Бес потормошил тщедушный инистый, иглистый ежик.
– Там же, где и сейчас.
– А где – сейчас?
– А сейчас, брат, на улице.
– Как на улице?
Белый открыл рот и ласково, беззубо улыбнулся.
– Ну, пока тепло.
– Шутки-то брось.
– В подъездах ночуем.
– А-а. – Белый вытащил из кармана сигареты, поймал жадный взгляд Беса, расколупал пачку, протянул ему. Бес вынул сигарету двумя пальцами, осторожно, как хирург отрезанную слепую кишку из свежей раны. – Гоняют?
– Конечно. А ты как думал.
– А что гауляйтер? По области?
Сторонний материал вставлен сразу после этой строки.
(** X13.  [EnumerateDevices] on a sound registry, when the backend's answers to
    opening the listed devices that are not tracked yet are steady.  The
    caller's vector comes back holding, in bus order, the wrapper the
    registry holds for each listed device; a device the backend refuses to
    open is left out.  The registry stays sound and keeps every entry it had;
    a device becomes tracked exactly when it is listed and opens; no
    [libusb_open] is made on a device that was tracked already or is not
    listed, nothing is closed, no callback runs, and no other vector of the
    caller is touched. *)
Theorem EnumerateDevices_delivers cfg devices devs w :
  registry_ok w ->
  context_ (service w) ∈ be_contexts (backend w) ->
  be_bus (backend w) (be_clock (backend w)) = Some devs ->
  steady_opens w devs ->
  exists w',
    EnumerateDevices cfg devices w = Done tt w' /\
    registry_ok w' /\
    vectors w' devices = tracked_wrappers w' devs /\
    (forall d p, devices_ (service w) !! d = Some p ->
                 devices_ (service w') !! d = Some p) /\
    (forall d, devices_ (service w) !! d = None ->
       (is_Some (devices_ (service w') !! d) <->
        d ∈ devs /\ be_open_code (backend w) O d = 0)) /\
    (forall d, is_Some (devices_ (service w) !! d) \/ d ∉ devs ->
       open_calls d w' = open_calls d w) /\
    count_events is_any_close (trace w') = count_events is_any_close (trace w) /\
    (forall cb, callback_runs cb w' = callback_runs cb w) /\
    (forall q, q <> devices -> vectors w' q = vectors w q).
Proof.
  intros Hok Hlive Hbus Hopens.
  destruct (proj1 (wp_done _ _ _)
              (EnumerateDevices_visits cfg devices devs w Hok Hlive Hbus Hopens))
    as ([] & w' & Hrun & Hok' & _ & Hvq & Hmono & Hvec & Hiff & Hopen & Hcl & Hcb).
  exists w'. split; [exact Hrun|]. split; [exact Hok'|].
  split.
  { rewrite Hvec. simpl. unfold store_vector. rewrite Z.eqb_refl. reflexivity. }
  split; [exact Hmono|]. split; [exact Hiff|]. split; [exact Hopen|].
  split; [exact Hcl|]. split; [exact Hcb|].
  intros q Hq. rewrite (Hvq q Hq). simpl. unfold store_vector.
  rewrite (proj2 (Z.eqb_neq _ _) Hq). reflexivity.
Qed.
К нему если?
– Он такой чепухой не будет заниматься.
Бес вдруг понял, что пацаны лишились хаты из-за него. Из-за его ночного цирка. Стекло и кровь под куполом. «Без лонжи», – усмехнулись губы сами.
– Кэт вспоминаешь? – внезапно спросил Белый.
У Беса глотку будто облили изнутри кипятком.
Кэт, хозяйка их коммуны, две комнаты в прокуренном подвальчике, Кэт, рыжая проволока волос, бешеные угли глаз, морщины по лицу пауками ползут, старая бабенка с душой котенка, не убить, не утопить, он с ней когда-то, да, ну и что, Тонкая же не узнала, дым сигареты, гитара с трещиной в деке, дым жизни, дым…
Он уже знал, что Белый скажет.
– Вспоминаю. Иногда.
– Так вот. Она умерла. Вчера Кузьма звонил… ну и сказал.
Горячей горечью наливалось слева, под ребрами.
А губы жестко, резиново улыбнулись, растянулись деревянно.
Он очень низко опустил голову, очень. Так, что шея чуть не сломалась.
И не пальцами, а жесткими костями, железной арматурой скелета, что тоже когда-нибудь умрет, вместе с мыслями и мясом, ощупал, обласкал в кармане свой родной, дорогой пистолет.
Они все, революционные пацаны, Бес и Белый, наколотили горстку денег, сложились и сняли халупу одну, очень далеко от центра. Да и от города далеко. В деревне.